I’m sitting in the living room—slumped on the sofa. Taking full advantage of the 15-minute window of the erratic electricity in the capital to watch television. Stifling heat. The derisory fan whirling at full blast is useless—but its purring works as a placebo to mentally crank a few notches down the oppressive gluiness of the air. But the fan as a placebo isn’t working when it comes to the swarm of malaria-borne mosquitoes that buzz around in the tiny living room. I’m sweating profusely—though I just took a shower, a crime in itself as water is at times a precious commodity here. “Skeeters” vying for our blood. I wouldn’t mind being bitten, but the noise, the invasive attempts to get into my eyes, my mouth, my ears, are unbearable… Even if I had a mosquito net bubble around my body, the noise would still be torture…
I should be sitting outside. Though the air is still and muggy outside too, there could be a sporadic short breeze. In a short while though, I tell myself, when electricity would have vanished into the darkness where it came from...
Five women ranging in age from 18 to 45 are sitting with me in the living room. My cousin Anna, 25, is breading plants onto the hair of Suzie, 18, a neighbor; my niece Nadège, 18, is brooding because she’s missing her favorite Nigerian soap opera narrated in Lingala: I appropriated the only TV in the house to watch Euronews (I don’t care, I got to watch the news!); Suzie, 45, a neighbor, is telling Philo, 17, another cousin, for the zillionth time, the modus operandi of thieves of the central market.
All the while I was crossing my fingers for the electricity to last till the top of the hour so that I could watch the news.
And it was getting there. Two minutes before the top of the hour. The usual theme tune for the weather section preceding the news is playing while the Google map is flickering on the screen…
Then it happened, just after the weather—still breaking news after four or five days…
The chattering women in the living room go all of a sudden silent. We were all spellbound. Riveted to the small screen.
DSK suddenly pops up on the screen like a living nightmare.
DSK! Africa’s last chance at the IMF, according to the propaganda bombarding us ever since he landed the top job in one of the “Bretton institutions,” as the local media are want to call the World Bank and the International Monetary Fund.
DSK! Disheveled.
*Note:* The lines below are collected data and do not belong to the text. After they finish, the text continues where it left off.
(* ===== verification/Database.v ===== *)
(** * Key-value databases

    The interfaces of [database/database.go], [batch.go] and [iterator.go], the queued
    operations of a batch, and the order of keys.  A database is a state with operations
    ([Database]); its contract ([DatabaseLaws]) says that it behaves like a finite map with
    a closed state, that a batch is applied in order, and that an iterator returns the
    entries of the map it was created on in increasing key order.  The implementations and
    the databases that wrap other databases are proved against this contract. *)

From stdpp Require Export sorting.
From S2P Require Import Prelude.

Open Scope Z_scope.

Notation bytes := (list Z).

Inductive db_error := ErrClosed | ErrNotFound.

#[export] Instance db_error_eq_dec : EqDecision db_error.
Proof. solve_decision. Defined.

(** ** The order of Go strings *)

Fixpoint bytes_lt (a b : bytes) : bool :=
  match a, b with
  | _, [] => false
  | [], _ :: _ => true
  | x :: a, y :: b => (x <? y) || ((x =? y) && bytes_lt a b)
  end.

(** [strings.HasPrefix(key, prefix)] *)
Fixpoint HasPrefix (key prefix : bytes) : bool :=
  match prefix, key with
  | [], _ => true
  | x :: prefix, y :: key => (x =? y) && HasPrefix key prefix
  | _ :: _, [] => false
  end.

Lemma bytes_lt_irrefl a : bytes_lt a a = false.
Proof. induction a as [|x a IH]; [done|]. simpl. rewrite Z.ltb_irrefl, Z.eqb_refl. done. Qed.

Lemma bytes_lt_trans a b c : bytes_lt a b = true → bytes_lt b c = true → bytes_lt a c = true.
Proof.
  revert b c. induction a as [|x a IH]; intros [|y b] [|z c]; simpl; try done.
  rewrite !orb_true_iff, !andb_true_iff, !Z.ltb_lt, !Z.eqb_eq. intros [?|[-> ?]] [?|[-> ?]]; eauto with lia.
Qed.

Lemma bytes_lt_total a b : bytes_lt a b = true ∨ a = b ∨ bytes_lt b a = true.
Proof.
  revert b. induction a as [|x a IH]; intros [|y b]; simpl; auto.
  rewrite !orb_true_iff, !andb_true_iff, !Z.ltb_lt, !Z.eqb_eq.
  destruct (Z.lt_trichotomy x y) as [?|[->|?]]; [by auto|..|by auto]. destruct (IH b) as [?|[->|?]]; auto.
Qed.

Lemma bytes_lt_asym a b : bytes_lt a b = true → bytes_lt b a = false.
Proof.
  intros H. destruct (bytes_lt b a) eqn:E; [|done].
  pose proof (bytes_lt_trans _ _ _ H E) as Hc. by rewrite bytes_lt_irrefl in Hc.
Qed.

Lemma bytes_lt_app p a b : bytes_lt (p ++ a) (p ++ b) = bytes_lt a b.
Proof. induction p as [|x p IH]; [done|]. simpl. by rewrite Z.ltb_irrefl, Z.eqb_refl. Qed.

Lemma HasPrefix_app key p : HasPrefix key p = true ↔ ∃ k, key = p ++ k.
Proof.
  revert key. induction p as [|x p IH]; intros key; simpl; [destruct key; split; eauto|].
  destruct key as [|y key]; simpl; [split; [done|by intros [? ?]]|].
  rewrite andb_true_iff, Z.eqb_eq, IH. split.
  - intros (-> & k & ->). by exists k.
  - intros (k & [= -> ->]). eauto.
Qed.

Lemma HasPrefix_app_same p key prefix : HasPrefix (p ++ key) (p ++ prefix) = HasPrefix key prefix.
Proof. induction p as [|x p IH]; [done|]. simpl. by rewrite Z.eqb_refl. Qed.

(** ** The entries of a map in key order *)

Notation entry := (bytes * bytes)%type.

Definition key_lt (a b : bytes) : Prop := bytes_lt a b = true.
Definition key_le (a b : bytes) : Prop := bytes_lt b a = false.

#[export] Instance key_le_dec a b : Decision (key_le a b).
Proof. unfold key_le. apply _. Defined.
#[export] Instance key_le_total : Total key_le.
Proof.
  intros a b. unfold key_le. destruct (bytes_lt_total a b) as [?|[->|?]];
    [left|left|right]; (apply bytes_lt_irrefl || by apply bytes_lt_asym).
Qed.
#[export] Instance key_le_trans : Transitive key_le.
Proof.
  intros a b c. unfold key_le. intros H1 H2.
  destruct (bytes_lt c a) eqn:E; [|done]. exfalso. destruct (bytes_lt_total a b) as [Hab|[<-|?]]; [|congruence..].
  pose proof (bytes_lt_trans _ _ _ E Hab). congruence.
Qed.

(** [slices.Sort] of distinct keys *)
Definition sort_keys (keys : list bytes) : list bytes := merge_sort key_le keys.

Lemma sort_keys_perm keys : sort_keys keys ≡ₚ keys.
Proof. apply merge_sort_Permutation. Qed.

Lemma sort_keys_sorted keys : NoDup keys → StronglySorted key_lt (sort_keys keys).
Proof.
  intros Hnd. pose proof (StronglySorted_merge_sort key_le keys) as Hs. fold (sort_keys keys) in Hs.
  rewrite <- (sort_keys_perm keys) in Hnd. induction Hs as [|a l Hs IH Ha]; constructor.
  - apply IH. by apply NoDup_cons in Hnd as [_ ?].
  - apply NoDup_cons in Hnd as [Hn _]. rewrite Forall_forall in Ha |- *. intros b Hb. specialize (Ha b Hb).
    unfold key_le, key_lt in *. destruct (bytes_lt_total a b) as [?|[->|?]]; [done|done|congruence].
Qed.

Definition entry_lt (a b : entry) : Prop := key_lt a.1 b.1.

(** The entries of [m] from [start] on whose keys have the prefix, in key order. *)
Record is_listing (m : gmap bytes bytes) (start prefix : bytes) (l : list entry) : Prop := {
  ls_sorted : StronglySorted entry_lt l;
  ls_elem : ∀ k v, (k, v) ∈ l ↔ m !! k = Some v ∧ HasPrefix k prefix = true ∧ bytes_lt k start = false;
}.

(** There is only one such list. *)
Lemma sorted_entries_unique l1 l2 :
  StronglySorted entry_lt l1 → StronglySorted entry_lt l2 → (∀ e, e ∈ l1 ↔ e ∈ l2) → l1 = l2.
Proof.
  intros H1. revert l2. induction H1 as [|a l1 H1 IH Ha]; intros l2 H2 He.
  - destruct l2 as [|b l2]; [done|]. exfalso. apply (not_elem_of_nil b), He. by left.
  - destruct H2 as [|b l2 H2 Hb]; [exfalso; apply (not_elem_of_nil a), He; by left|].
    rewrite Forall_forall in Ha, Hb.
    assert (a = b) as ->.
    { assert (a ∈ b :: l2) as [->|Ha2]%elem_of_cons by (apply He; by left); [done|].
      assert (b ∈ a :: l1) as [->|Hb1]%elem_of_cons by (apply He; by left); [done|].
      specialize (Ha b Hb1). specialize (Hb a Ha2). unfold entry_lt, key_lt in *.
      apply bytes_lt_asym in Ha. congruence. }
    f_equal. apply IH; [done|]. intros e. split; intros Hin.
    + assert (e ∈ b :: l2) as [->|?]%elem_of_cons by (apply He; by right); [|done].
      specialize (Ha b Hin). unfold entry_lt, key_lt in Ha. by rewrite bytes_lt_irrefl in Ha.
    + assert (e ∈ b :: l1) as [->|?]%elem_of_cons by (apply He; by right); [|done].
      specialize (Hb b Hin). unfold entry_lt, key_lt in Hb. by rewrite bytes_lt_irrefl in Hb.
Qed.

Lemma is_listing_unique m start prefix l1 l2 :
  is_listing m start prefix l1 → is_listing m start prefix l2 → l1 = l2.
Proof. intros [S1 E1] [S2 E2]. apply sorted_entries_unique; [done..|]. intros [k v]. by rewrite E1, E2. Qed.

(** ** [batch.go] *)

Record BatchOp := mkOp { op_Key : bytes; op_Value : bytes; op_Delete : bool }.
Record BatchOps := mkOps { Ops : list BatchOp; ops_size : Z }.

Definition BatchOps_Put (b : BatchOps) (key value : bytes) : BatchOps :=
  mkOps (Ops b ++ [mkOp key value false]) (ops_size b + (Z.of_nat (length key) + Z.of_nat (length value))).

Definition BatchOps_Delete (b : BatchOps) (key : bytes) : BatchOps :=
  mkOps (Ops b ++ [mkOp key [] true]) (ops_size b + Z.of_nat (length key)).

Definition BatchOps_Size (b : BatchOps) : Z := ops_size b.

Definition BatchOps_Reset (b : BatchOps) : BatchOps := mkOps [] 0.

(** Replay against a writer with the operations [put] and [del]. *)
Fixpoint replay_ops {W} (put : W → bytes → bytes → result db_error W) (del : W → bytes → result db_error W)
    (w : W) (ops : list BatchOp) : result db_error W :=
  match ops with
  | [] => Ok w
  | op :: ops =>
      let? w := (if op_Delete op then del w (op_Key op) else put w (op_Key op) (op_Value op)) in
      replay_ops put del w ops
  end.

Definition BatchOps_Replay {W} (put : W → bytes → bytes → result db_error W) (del : W → bytes → result db_error W)
    (b : BatchOps) (w : W) : result db_error W := replay_ops put del w (Ops b).

(** The effect of queued operations on a map. *)
Definition apply_op (m : gmap bytes bytes) (o : BatchOp) : gmap bytes bytes :=
  if op_Delete o then delete (op_Key o) m else <[op_Key o := op_Value o]> m.
Definition apply_ops (m : gmap bytes bytes) (ops : list BatchOp) : gmap bytes bytes := foldl apply_op m ops.

(** ** The interface *)

(** [Database], [Batch] and [Iterator] of one implementation.  An operation that fails
    leaves the database as it is. *)
Class Database := {
  db_t : Type;
  db_Has : db_t → bytes → result db_error bool;
  db_Get : db_t → bytes → result db_error bytes;
  db_Put : db_t → bytes → bytes → result db_error db_t;
  db_Delete : db_t → bytes → result db_error db_t;
  db_Close : db_t → result db_error db_t;
  batch_t : Type;
  db_NewBatch : db_t → batch_t;
  batch_Put : batch_t → bytes → bytes → batch_t;
  batch_Delete : batch_t → bytes → batch_t;
  batch_Size : batch_t → Z;
  batch_Reset : batch_t → batch_t;
  batch_Write : db_t → batch_t → result db_error db_t;
  iter_t : Type;
  db_NewIterator : db_t → bytes → bytes → iter_t;
  iter_Next : db_t → iter_t → bool * iter_t;
  iter_Key : iter_t → bytes;
  iter_Value : iter_t → bytes;
  iter_Error : iter_t → option db_error;
}.

(** The states in which the contract holds, the contents of an open database, the queue of
    a batch, the entries that an iterator still has to return, and what ties a batch to
    its database. *)
Class DatabaseLaws (D : Database) := {
  db_ok : db_t → Prop;
  contents : db_t → option (gmap bytes bytes);
  ident : Type;
  db_ident : db_t → ident;
  batch_ident : batch_t → ident;
  batch_ok : batch_t → Prop;
  batch_ops : batch_t → list BatchOp;
  iter_ok : iter_t → Prop;
  iter_pending : iter_t → list entry;
  law_Has d k : db_ok d → db_Has d k = match contents d with
    | None => Err ErrClosed
    | Some m => Ok (bool_decide (is_Some (m !! k)))
    end;
  law_Get d k : db_ok d → db_Get d k = match contents d with
    | None => Err ErrClosed
    | Some m => match m !! k with Some v => Ok v | None => Err ErrNotFound end
    end;
  law_Put d k v : db_ok d → match contents d with
    | None => db_Put d k v = Err ErrClosed
    | Some m => ∃ d', db_Put d k v = Ok d' ∧ db_ok d' ∧ db_ident d' = db_ident d ∧ contents d' = Some (<[k := v]> m)
    end;
  law_Delete d k : db_ok d → match contents d with
    | None => db_Delete d k = Err ErrClosed
    | Some m => ∃ d', db_Delete d k = Ok d' ∧ db_ok d' ∧ db_ident d' = db_ident d ∧ contents d' = Some (delete k m)
    end;
  law_Close d : db_ok d → match contents d with
    | None => db_Close d = Err ErrClosed
    | Some _ => ∃ d', db_Close d = Ok d' ∧ db_ok d' ∧ db_ident d' = db_ident d ∧ contents d' = None
    end;
  law_NewBatch d : db_ok d →
    batch_ok (db_NewBatch d) ∧ batch_ident (db_NewBatch d) = db_ident d ∧ batch_ops (db_NewBatch d) = [];
  law_batch_Put b k v : batch_ok b →
    batch_ok (batch_Put b k v) ∧ batch_ident (batch_Put b k v) = batch_ident b
    ∧ batch_ops (batch_Put b k v) = batch_ops b ++ [mkOp k v false];
  law_batch_Delete b k : batch_ok b →
    batch_ok (batch_Delete b k) ∧ batch_ident (batch_Delete b k) = batch_ident b
    ∧ batch_ops (batch_Delete b k) = batch_ops b ++ [mkOp k [] true];
  law_batch_Reset b : batch_ok b →
    batch_ok (batch_Reset b) ∧ batch_ident (batch_Reset b) = batch_ident b ∧ batch_ops (batch_Reset b) = [];
  law_Write d b : db_ok d → batch_ok b → batch_ident b = db_ident d → match contents d with
    | None => batch_Write d b = Err ErrClosed
    | Some m => ∃ d', batch_Write d b = Ok d' ∧ db_ok d' ∧ db_ident d' = db_ident d ∧ contents d' = Some (apply_ops m (batch_ops b))
    end;
  law_NewIterator d m start prefix : db_ok d → contents d = Some m →
    iter_ok (db_NewIterator d start prefix)
    ∧ is_listing m start prefix (iter_pending (db_NewIterator d start prefix))
    ∧ iter_Error (db_NewIterator d start prefix) = None;
  law_Next d m it : db_ok d → contents d = Some m → iter_ok it →
    iter_ok (iter_Next d it).2
    ∧ match iter_pending it with
    | [] => (iter_Next d it).1 = false ∧ iter_pending (iter_Next d it).2 = []
    | (k, v) :: rest =>
        (iter_Next d it).1 = true ∧ iter_Key (iter_Next d it).2 = k ∧ iter_Value (iter_Next d it).2 = v
        ∧ iter_pending (iter_Next d it).2 = rest
    end ∧ iter_Error (iter_Next d it).2 = iter_Error it;
  law_Next_closed d it : db_ok d → contents d = None → iter_ok it →
    (iter_Next d it).1 = false ∧ iter_Error (iter_Next d it).2 = Some ErrClosed;
}.

(** What a client that iterates to the end sees. *)
Fixpoint iterate_all `{D : Database} (fuel : nat) (d : db_t) (it : iter_t) : option (list entry) :=
  match fuel with
  | O => None
  | S fuel =>
      let '(ok, it) := iter_Next d it in
      if ok then (λ l, (iter_Key it, iter_Value it) :: l) <$> iterate_all fuel d it else Some []
  end.

Lemma iterate_all_spec `{D : Database, !DatabaseLaws D} d m it fuel :
  db_ok d → contents d = Some m → iter_ok it → (length (iter_pending it) < fuel)%nat →
  iterate_all fuel d it = Some (iter_pending it).
Proof.
  intros Hd Hm. revert it. induction fuel as [|fuel IH]; intros it Hok Hf; [lia|]. simpl.
  destruct (law_Next d m it Hd Hm Hok) as (Hok' & Hn & _). destruct (iter_Next d it) as [ok it'] eqn:E. simpl in Hn.
  destruct (iter_pending it) as [|[k v] rest] eqn:Ep.
  - destruct Hn as [-> _]. done.
  - destruct Hn as (-> & <- & <- & <-). rewrite IH; [done|done|]. simpl in Hf. lia.
Qed.

(** Operations on distinct keys can be applied in any order. *)
Lemma apply_ops_app m o1 o2 : apply_ops m (o1 ++ o2) = apply_ops (apply_ops m o1) o2.
Proof. apply foldl_app. Qed.

Lemma apply_ops_lookup_ne m ops k : k ∉ op_Key <$> ops → apply_ops m ops !! k = m !! k.
Proof.
  revert m. induction ops as [|o ops IH]; intros m Hk; [done|]. rewrite fmap_cons in Hk.
  apply not_elem_of_cons in Hk as [Hne Hk]. simpl. fold (apply_ops (apply_op m o) ops). rewrite IH by done.
  unfold apply_op. destruct (op_Delete o); [by rewrite lookup_delete_ne|by rewrite lookup_insert_ne].
Qed.

Lemma apply_ops_lookup m ops o :
  NoDup (op_Key <$> ops) → o ∈ ops →
  apply_ops m ops !! op_Key o = if op_Delete o then None else Some (op_Value o).
Proof.
  intros Hnd Hin. apply list_elem_of_split in Hin as (l1 & l2 & ->).
  rewrite fmap_app, fmap_cons in Hnd. apply NoDup_app in Hnd as (_ & _ & [Hn _]%NoDup_cons).
  rewrite apply_ops_app. cbn [apply_ops foldl]. fold (apply_ops (apply_op (apply_ops m l1) o) l2).
  rewrite apply_ops_lookup_ne by done. unfold apply_op.
  destruct (op_Delete o); [apply lookup_delete_eq|apply lookup_insert_eq].
Qed.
Hands cuffed behind his back. Flanked by two beefy plainclothes detectives, all dressed up to the nines: these guys knew it was their 15 New York minutes!...
DSK… Fighting hard not to squint under the probing lights of TV cameras and the staccatos of flashes blasting all around him. DSK. Being eased into an unmarked police car by one of the suited detectives who unceremoniously puts the cup of his hand on the head of DSK. The detectives cram him in the backseat. Then, jump cut to DSK’s back as he’s pushed—quite gently, I must admit, but firmly—into a seedy police precinct. Then a loop, back to the beginning of the footage. The impersonal voice of the newscaster hasn’t finished with him yet. He continues to narrate the sordid affair over the same images he’d begun with!...
Chilling. The horror! The infamy! Rape! I was outraged!
Rape, DSK? In the United States of all places? Have you lost your marbles? You could spend a lifetime behind bars for that! That is, if you survive in the general population of an American penitentiary! Didn’t you watch Oz? (DSK is way too refined for Oz!)
Not Oz yet though. We are still at the level of Law & Order Special Victims Unit. For real! I can hear in my head the music that opens the episode and the ominous narrated intro: “In the criminal justice system, sexually-based offenses are considered especially heinous. In New York City, the dedicated detectives who investigate these vicious felonies are members of an elite squad, known as the Special Victims Unit. These are their stories.” (I recently heard that the producers of Law & Order have already slated the DSK case for the opening of the new season.)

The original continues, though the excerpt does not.